Looking at the intersection of transgender and disabled identities is not limited to just physical identities but mental identities too, including those that are self-diagnosed.
“When a woman exhibits symptoms of autism, it’s perceived and categorized differently. A lot of woman in the disability community have self-diagnosed with autism,” Long said. “If the medical community won’t serve them in this way, it can’t help but hurt and limit them.”
According to a 2011 report from the National Center for Transgender Equality and National LGBTQ Task Force, 30 percent of those surveyed reported having a physical or mental disability compared to 20 percent of cisgender people, in part due to the trauma many transgender people face in the form of discrimination, harassment and violence.
“I think probably a large part of that is due to more trans people having common occurrences of mental disabilities. Obviously not all trans people have disabilities. But that’s what makes it interesting to study, it’s almost double the amount of national average,” Long said.
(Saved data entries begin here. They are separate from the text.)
Lemma around_intro i w w' :
  cw_dead w ⊆ cw_dead w' → (∀ r, cw_status w' r = cw_status w r) → cw_lock w' = cw_lock w →
  (∀ k r, k.1.1 ≠ TRASH_DIR → is_lease k.2 = true → cw_leases w !! k = Some (r, Some i) → cw_status w r = RsRunning i →
     cw_leases w' !! k = Some (r, Some i)) →
  (cw_lock w = Some i → ∀ k, k.1.1 ≠ TRASH_DIR → cw_leases w' !! k = cw_leases w !! k) → around i w w'.
Proof.
  intros Hd Hs Hl Hk He. split_and!; [done|by intros r; rewrite Hs|by intros r; rewrite Hs| |].
  - intros k r Ht Hf Hw. rewrite Hs. by apply Hk.
  - intros _ Hi. split_and!; [by rewrite Hl|by apply He|]. intros k j (Ht & Hf & r & Hw & Hr).
    split_and!; [done|done|]. exists r. rewrite <-(He Hi k Ht), <-Hs. done.
Qed.
Lemma with_status_around i w r s :
  advance (cw_status w r) s → s ≠ RsRunning i →
  (∀ j k, s = RsRunning j → cw_leases w !! k ≠ Some (r, Some j)) → around i w (with_status r s w).
Proof.
  intros Ha Hs Hn. split_and!; simpl; [done| | |done|].
  - intros r'. by destruct (decide (r' = r)) as [->|].
  - intros r'. by destruct (decide (r' = r)) as [->|].
  - intros _ Hl. split_and!; [done|done|]. intros k j (Ht & Hf & r' & Hk & Hr). simpl in *. split_and!; [done|done|].
    exists r'. split; [done|]. destruct (decide (r' = r)) as [->|]; [|done]. by destruct (Hn j k Hr).
Qed.
Lemma ctick_around j w w' : cache_tick w w' → around j w w'.
Proof.
  destruct 1 as [w r s Hs Hr|w i].
  - apply with_status_around; [done|by apply Hr|]. intros j' k Hj. by destruct (Hr j').
  - split_and!; simpl; [set_solver|done|done|done|]. intros Ha Hl. unfold living in Ha. simpl in Ha.
    rewrite decide_False by (rewrite Hl; intros [= ->]; set_solver). done.
Qed.
Lemma act_living i w e x w' : cache_act i w e x w' → living i w.
Proof. destruct e; by intros [? _]. Qed.
Lemma without_keeps (P : space * str → Prop) `{∀ k, Decision (P k)} m k : ¬ P k → without P m !! k = m !! k.
Proof.
  intros Hk. unfold without. apply option_eq. intros x. rewrite map_lookup_filter_Some. naive_solver.
Qed.
(** Of a lease under the lock. *)
Lemma insert_around i j w n f x :
  i ≠ j → cw_lock w = Some i → (∀ j', lent j' (n, f) w → j' = i) → around j w (with_leases (<[ (n, f) := x ]> (cw_leases w)) w).
Proof.
  intros Hij Hl Hp. apply around_intro; [done|done|done| |by rewrite Hl; intros [= ->]].
  intros k r Ht Hf Hk Hr. simpl. destruct (decide (k = (n, f))) as [->|Hne]; [|by rewrite lookup_insert_ne].
  destruct Hij. symmetry. apply Hp. split_and!; [done|done|by exists r].
Qed.
Lemma trash_path k name : [TRASH_DIR; name] `prefix_of` lease_path k → k.1.1 = TRASH_DIR.
Proof. intros [z Hz]. by injection Hz. Qed.
Lemma cact_around i j w e x w' : i ≠ j → cache_asks i w e → cache_act i w e x w' → around j w w'.
Proof.
  intros Hij Ha H. specialize (Ha (act_living _ _ _ _ _ H)).
  destruct e; cbn [cache_act] in H; destruct H as [Hal H].
  all: try (by subst w'; reflexivity).
  all: try (by destruct H as [-> _]; reflexivity).
  - destruct x as [[]|]; [|by subst w'; reflexivity]. destruct H as [Hn ->]. split_and!; [done|done|done|done|]. by rewrite Hn.
  - destruct (decide _) as [Hl|]; subst w'; [|reflexivity]. split_and!; [done|done|done|done|]. by rewrite Hl; intros _ [= ->].
  - destruct Ha as [Hl Hp]. destruct x as [[]|]; subst w'; [|reflexivity]. by apply (insert_around i).
  - destruct Ha as [Hl Hp]. destruct x as [[]|]; [subst w'|destruct H as (part & _ & ->)]; by apply (insert_around i).
  - destruct Ha as [Hl Hp]. destruct x as [[]|]; subst w'; [|reflexivity].
    apply around_intro; [done|done|done| |by rewrite Hl; intros [= ->]].
    intros k r Ht Hf Hk Hr. simpl. rewrite without_keeps; [done|]. destruct k as [n' f]. intros E. simpl in E. subst n'.
    destruct (Hp f j). split_and!; [done|done|by exists r].
  - destruct Ha as [name ->], H as (gone & Hg & ->).
    assert (∀ k, k.1.1 ≠ TRASH_DIR → without (.∈ gone) (cw_leases w) !! k = cw_leases w !! k) as He.
    { intros k Hk. apply without_keeps. intros Hin. by apply Hk, (trash_path k name), Hg. }
    apply around_intro; [done|done|done| |done]. intros k r Ht _ Hk _. simpl. by rewrite He.
  - destruct H as (Hp & Hn & ->). apply with_status_around; [rewrite Hp; right; simpl; lia|congruence|].
    by intros j' k [= <-].
  - destruct H as (Hr & ->). apply with_status_around; [|done|done]. unfold advance.
    destruct (cw_status w runtime); simpl in *; auto; lia.
Qed.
She is also interested in the idea of outing: how and why people come out. Or how and why they don’t.
Sometimes disabled transgender people face choices when coming out. Some people choose to come out as disabled but keep their trans identity a secret.
“You come out as a disabled person especially if your disability isn’t visible. And you come out as a trans person, what identities they choose to dispose at what times and how families react to both identities” all have strong impact, Long said. “They don’t want to be discriminated against for their trans identity and vice versa. It kind of gives differences of power and what outing can do for you in those situations.”
This article appeared in the Dallas Voice print edition October 21, 2016.